» WHAT YOU WILL DO
Here the answer should be the line with "Fixpoint Equal (a" and all the lines after it through the end of the listing, each repeated exactly, and no other text.

» DATA FOR PROCESSING
(** * scalable-syslog: drain writer, subscription worker, counter metric
      and version filter

    A shallow embedding of the Go sources

    - [adapter/internal/egress/tcp.go]          (module [egress])
    - the adapter's ingress subscriber          (module [ingress])
    - [internal/metricemitter/counter_metric.go] (module [metricemitter])
    - the generated [loggregator_v2] envelope   (module [loggregator_v2])

    together with the properties of these programs that the design
    document states.  Go values are modelled as follows: [int32], [int64]
    and [uint64] are [Z] with the wrap-around written out; [[]byte] is
    [list byte]; a pointer that may be [nil] is an [option]; Go's [error]
    is [option Err]; a [map[string]T] is a [gmap string T].  Calls that
    leave the process (dialling, writing to a socket, reading the clock,
    receiving from the log bus) take their result from an explicit script
    and leave an event in a trace. *)

From Stdlib Require Import ZArith Lia.
From Stdlib.Strings Require Import Byte Ascii.
From stdpp Require Import gmap strings list pretty.

Local Open Scope Z_scope.

(** ** Machine integers *)

Module ints.

Definition wrap64 (z : Z) : Z := z mod 2 ^ 64.

(** Two's complement reduction to [int32]. *)
Definition wrap32 (z : Z) : Z := (z + 2 ^ 31) mod 2 ^ 32 - 2 ^ 31.

Definition is_uint64 (z : Z) : Prop := 0 <= z < 2 ^ 64.

Definition maxInt64 : Z := 2 ^ 63 - 1.
Definition minInt64 : Z := - 2 ^ 63.

End ints.

(** Go's [error] values are compared by identity only; a message is all the
    programs below ever attach to one. *)
Definition Err : Type := string.
Definition error : Type := option Err.

Abbreviation bytes := (list byte).

#[global] Instance byte_eq_dec : EqDecision byte := Byte.byte_eq_dec.

(** ** Package [bytes] of the Go library, as far as [tcp.go] calls it *)

Module gobytes.

Fixpoint Equal (a b : bytes) : bool :=
  match a, b with
  | [], [] => true
  | x :: a', y :: b' => Byte.eqb x y && Equal a' b'
  | _, _ => false
  end.

Fixpoint HasPrefix (s prefix : bytes) : bool :=
  match prefix, s with
  | [], _ => true
  | p :: prefix', c :: s' => Byte.eqb p c && HasPrefix s' prefix'
  | _ :: _, [] => false
  end.

(** [len(s) >= len(suffix) && Equal(s[len(s)-len(suffix):], suffix)] *)
Definition HasSuffix (s suffix : bytes) : bool :=
  (length suffix <=? length s)%nat
  && Equal (drop (length s - length suffix) s) suffix.

(** [Replace(s, old, new, n)] for a non-empty pattern [old = o :: os]:
    the first [n] non-overlapping occurrences of the pattern are replaced
    by [new], all of them when [n < 0].  [skip] counts the bytes of a
    matched occurrence that are still to be passed over.  (The empty
    pattern, which Go matches at rune boundaries, has no call site.) *)
Fixpoint replace_from (o : byte) (os new : bytes) (skip : nat) (n : Z)
    (s : bytes) : bytes :=
  match s with
  | [] => []
  | c :: s' =>
      match skip with
      | S k => replace_from o os new k n s'
      | O =>
          if (n =? 0) then c :: replace_from o os new O n s'
          else if HasPrefix s (o :: os)
               then new ++ replace_from o os new (length os) (n - 1) s'
               else c :: replace_from o os new O n s'
      end
  end.

Definition Replace (s : bytes) (o : byte) (os new : bytes) (n : Z) : bytes :=
  replace_from o os new O n s.

End gobytes.

(** ** The envelope of the log bus (generated code, [envelope.proto]) *)

Module loggregator_v2.

(** [type Log_Type int32] *)
Definition Log_Type : Type := Z.
Definition Log_OUT : Log_Type := 0.
Definition Log_ERR : Log_Type := 1.

Record Log := mkLog { Payload : bytes; Type_ : Log_Type }.

Inductive isCounter_Value :=
| Counter_Delta (Delta : Z)
| Counter_Total (Total : Z).

Record Counter := mkCounter { Name : string; Value_ : option isCounter_Value }.

(** Gauges and timers are never inspected by the code below. *)
Record Gauge := mkGauge { gauge_metrics : list string }.
Record Timer := mkTimer { timer_name : string; Start : Z; Stop : Z }.

Inductive isValue_Data :=
| Value_Text (Text : string)
| Value_Integer (Integer : Z)
| Value_Decimal (Decimal : Z).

» WRITTEN SOLUTION
Fixpoint Equal (a b : bytes) : bool :=
  match a, b with
  | [], [] => true
  | x :: a', y :: b' => Byte.eqb x y && Equal a' b'
  | _, _ => false
  end.

Fixpoint HasPrefix (s prefix : bytes) : bool :=
  match prefix, s with
  | [], _ => true
  | p :: prefix', c :: s' => Byte.eqb p c && HasPrefix s' prefix'
  | _ :: _, [] => false
  end.

(** [len(s) >= len(suffix) && Equal(s[len(s)-len(suffix):], suffix)] *)
Definition HasSuffix (s suffix : bytes) : bool :=
  (length suffix <=? length s)%nat
  && Equal (drop (length s - length suffix) s) suffix.

(** [Replace(s, old, new, n)] for a non-empty pattern [old = o :: os]:
    the first [n] non-overlapping occurrences of the pattern are replaced
    by [new], all of them when [n < 0].  [skip] counts the bytes of a
    matched occurrence that are still to be passed over.  (The empty
    pattern, which Go matches at rune boundaries, has no call site.) *)
Fixpoint replace_from (o : byte) (os new : bytes) (skip : nat) (n : Z)
    (s : bytes) : bytes :=
  match s with
  | [] => []
  | c :: s' =>
      match skip with
      | S k => replace_from o os new k n s'
      | O =>
          if (n =? 0) then c :: replace_from o os new O n s'
          else if HasPrefix s (o :: os)
               then new ++ replace_from o os new (length os) (n - 1) s'
               else c :: replace_from o os new O n s'
      end
  end.

Definition Replace (s : bytes) (o : byte) (os new : bytes) (n : Z) : bytes :=
  replace_from o os new O n s.

End gobytes.

(** ** The envelope of the log bus (generated code, [envelope.proto]) *)

Module loggregator_v2.

(** [type Log_Type int32] *)
Definition Log_Type : Type := Z.
Definition Log_OUT : Log_Type := 0.
Definition Log_ERR : Log_Type := 1.

Record Log := mkLog { Payload : bytes; Type_ : Log_Type }.

Inductive isCounter_Value :=
| Counter_Delta (Delta : Z)
| Counter_Total (Total : Z).

Record Counter := mkCounter { Name : string; Value_ : option isCounter_Value }.

(** Gauges and timers are never inspected by the code below. *)
Record Gauge := mkGauge { gauge_metrics : list string }.
Record Timer := mkTimer { timer_name : string; Start : Z; Stop : Z }.

Inductive isValue_Data :=
| Value_Text (Text : string)
| Value_Integer (Integer : Z)
| Value_Decimal (Decimal : Z).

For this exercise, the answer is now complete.